That was certainly the case after the birth of Prince Louis when the press focused on why Charles didn’t see his grandson in the days after the birth.
Charles has acknowledged that he doesn’t always manage to connect with the public. In an interview carried out by Harry, broadcast on the BBC in December, Charles gave the example of his warnings on the environment, which he said were initially ignored.
“There’s a whole lot of things I’ve tried to focus on over all these years that I felt needed attention. Not everybody else did,” he said. “But maybe now some years later they are beginning to realize that what I’ve been trying to say is not as dotty as they thought.”
Charles is the longest-serving heir apparent, who are traditionally given the title Prince of Wales. By contrast, his mother, Elizabeth, was only 25 when her father died and she became queen, giving her little time to make a mark outside the role of monarch.
With an official job description of “heir to the throne,” he has had relative freedom in creating his role. Charity has become his life’s work and he’s closely involved with more than a dozen organizations and foundations he started, which operate under the banner of the Prince’s Charities.
These causes include helping young people in their careers, improving teacher training and regenerating economically depressed areas. Charles also champions global sustainability.
The oldest and largest of his charities, the Prince’s Trust, has helped more than 870,000 disadvantaged young people over the years, according to the organization. It offers access to educational programs as well as loans, grants and support to start their own enterprises. Charles founded it 40 years ago with his navy severance pay of $10,000.
In the past 10 years, the charities have raised more than 1 billion pounds (around $1.4 billion in today’s dollars), according to palace officials who didn’t elaborate on how the money was raised. They declined to say how much money Charles has personally donated from his fortune to charitable work.
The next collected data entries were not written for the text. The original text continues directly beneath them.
(** X2 on the summarize request: its 200 came from an answered call. *)
Lemma success_needs_an_answered_call_witness :
  (exists rq r,
     fetches (run TypeVariant.handler summarizing summarize_request) = [rq]
     /\ network summarizing rq = FetchResolved r /\ ok r = true
     /\ logged (run TypeVariant.handler summarizing summarize_request) = [])
  /\ (exists rq r,
        fetches (run ActionVariant.handler summarizing summarize_request)
        = [rq]
        /\ network summarizing rq = FetchResolved r /\ ok r = true
        /\ logged (run ActionVariant.handler summarizing summarize_request)
           = []).
Proof.
  assert (H1 : In 200%N (statuses (run TypeVariant.handler summarizing
                                     summarize_request))) by calling.
  assert (H2 : In 200%N (statuses (run ActionVariant.handler summarizing
                                     summarize_request))) by calling.
  split.
  - exact (proj1 (success_needs_an_answered_call summarizing
                    summarize_request) H1).
  - exact (proj2 (success_needs_an_answered_call summarizing
                    summarize_request) H2).
Defined.

(** X3 on the summarize request, the network down. *)
Lemma internal_errors_are_logged_witness :
  (exists e,
     In [LogString "Function execution error:"; LogError e]
        (logged (run TypeVariant.handler offline summarize_request)))
  /\ (exists e,
        In [LogString "Error in Vercel function:"; LogError e]
           (logged (run ActionVariant.handler offline summarize_request))
        /\ responses (run ActionVariant.handler offline summarize_request)
           = [ActionVariant.internal_error offline e]).
Proof.
  assert (Hm : method summarize_request = "POST"%js) by reflexivity.
  assert (Hk : Js.falsy (env_GEMINI_API_KEY offline) = false) by reflexivity.
  assert (H1 : In 500%N (statuses (run TypeVariant.handler offline
                                     summarize_request))) by calling.
  assert (H2 : In 500%N (statuses (run ActionVariant.handler offline
                                     summarize_request))) by calling.
  split.
  - exact (proj1 (internal_errors_are_logged offline summarize_request Hm Hk)
             H1).
  - exact (proj2 (internal_errors_are_logged offline summarize_request Hm Hk)
             H2).
Defined.

(** X4 on the call of the summarize request. *)
Lemma calls_go_to_the_endpoint_with_the_key_witness :
  exists key text,
    env_GEMINI_API_KEY summarizing = Some key /\ key <> JsString.empty
    /\ method summarize_request = "POST"%js
    /\ fetch_url summarize_call = (endpoint ++ key)%js
    /\ fetch_method summarize_call = "POST"%js
    /\ fetch_headers summarize_call
       = [("Content-Type"%js, "application/json"%js)]
    /\ fetch_body summarize_call = Some text.
Proof.
  assert (H : In summarize_call
                (fetches (run TypeVariant.handler summarizing
                            summarize_request))
              \/ In summarize_call
                   (fetches (run ActionVariant.handler summarizing
                               summarize_request)))
    by (left; calling).
  exact (calls_go_to_the_endpoint_with_the_key summarizing summarize_request
           summarize_call H).
Defined.

(** X5 on the summarize request, before and after the key was replaced. *)
Lemma key_reaches_only_the_url_witness :
  map without_url (run TypeVariant.handler summarizing summarize_request)
  = map without_url (run TypeVariant.handler rotated summarize_request)
  /\ map without_url
       (run ActionVariant.handler summarizing summarize_request)
     = map without_url (run ActionVariant.handler rotated summarize_request).
Proof.
  assert (Hk1 : Js.falsy (env_GEMINI_API_KEY summarizing) = false)
    by reflexivity.
  assert (Hk2 : Js.falsy (env_GEMINI_API_KEY rotated) = false)
    by reflexivity.
  destruct (key_reaches_only_the_url summarizing rotated summarize_request
              Hk1 Hk2) as [Htype Haction].
  split.
  - apply Htype. intros requestBody. reflexivity.
  - apply Haction; [apply stub_same_engine|].
    intros requestBody. reflexivity.
Defined.

(** X6 on a GET request and on a request whose action is bogus. *)
Lemma which_requests_are_refused_witness :
  In 405%N (statuses (run TypeVariant.handler summarizing get_request))
  /\ In 400%N (statuses (run ActionVariant.handler summarizing bogus_request)).
Proof.
  split.
  - apply (proj1 (proj1 (which_requests_are_refused summarizing
                           get_request))).
    discriminate.
  - apply (proj2 (proj2 (which_requests_are_refused summarizing
                           bogus_request))).
    split; [reflexivity|]. split; [reflexivity|].
    exists (VStr "bogus"). split; by_running.
Defined.

(** X7 on the summarize request, the provider refusing. *)
Lemma refusals_carry_fixed_bodies_witness :
  In TypeVariant.internal_error
     [(405%N, VObj [("error"%js, VStr "Method Not Allowed")]);
      (500%N, VObj [("error"%js, VStr "API key is not configured.")]);
      (400%N, VObj [("error"%js, VStr "Invalid request type")]);
      TypeVariant.internal_error].
Proof.
  assert (Hcode : 500%N <> 200%N) by discriminate.
  assert (Hin : In (500%N, snd TypeVariant.internal_error)
                  (responses (run TypeVariant.handler refusing
                                summarize_request))) by calling.
  exact (proj1 (refusals_carry_fixed_bodies refusing summarize_request
                  500%N (snd TypeVariant.internal_error) Hcode) Hin).
Defined.

(** X8 on the suggest request, the provider recommending the id 3. *)
Lemma success_has_the_shape_of_its_type_witness :
  exists type payload,
    Js.get (body suggest_request) "type" = Ok type
    /\ Js.get (body suggest_request) "payload" = Ok payload
    /\ ((type = VStr "filter"
         /\ exists parsed message,
              VObj [("recommendedProduct"%js, sketchpad)]
              = VObj [("aiResponseObject"%js, parsed);
                      ("modelChatMessage"%js, VStr message)])
        \/ (type = VStr "summarize"
            /\ exists aiText,
                 VObj [("recommendedProduct"%js, sketchpad)]
                 = VObj [("summary"%js, aiText)])
        \/ (type = VStr "suggest"
            /\ exists product,
                 VObj [("recommendedProduct"%js, sketchpad)]
                 = VObj [("recommendedProduct"%js, product)]
                 /\ (product = VUndefined
                     \/ exists products,
                          Js.get payload "products" = Ok (VArr products)
                          /\ In product products))).
Proof.
  assert (Hin : In (200%N, VObj [("recommendedProduct"%js, sketchpad)])
                  (responses (run TypeVariant.handler (suggesting "3")
                                suggest_request))) by calling.
  exact (success_has_the_shape_of_its_type (suggesting "3") suggest_request
           (VObj [("recommendedProduct"%js, sketchpad)]) Hin).
Defined.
Last year, Charles’ income from the Duchy of Cornwall, created in the 14th century for the benefit of the Prince of Wales, was $28.1 million, according to its annual review. He also received $1.7 million from the queen’s government allowance, known as the Sovereign Grant. The money is spent on personal and official expenses for both him and Camilla, as well as his sons and their households.
Charles’ charity work, however, has not helped him shed a reputation for being pampered and out of touch with ordinary life. During an April trip to Australia, a local radio reporter asked him about longstanding rumors that he travels with his own toilet seat.
“Oh, don’t believe all that crap,” the prince responded.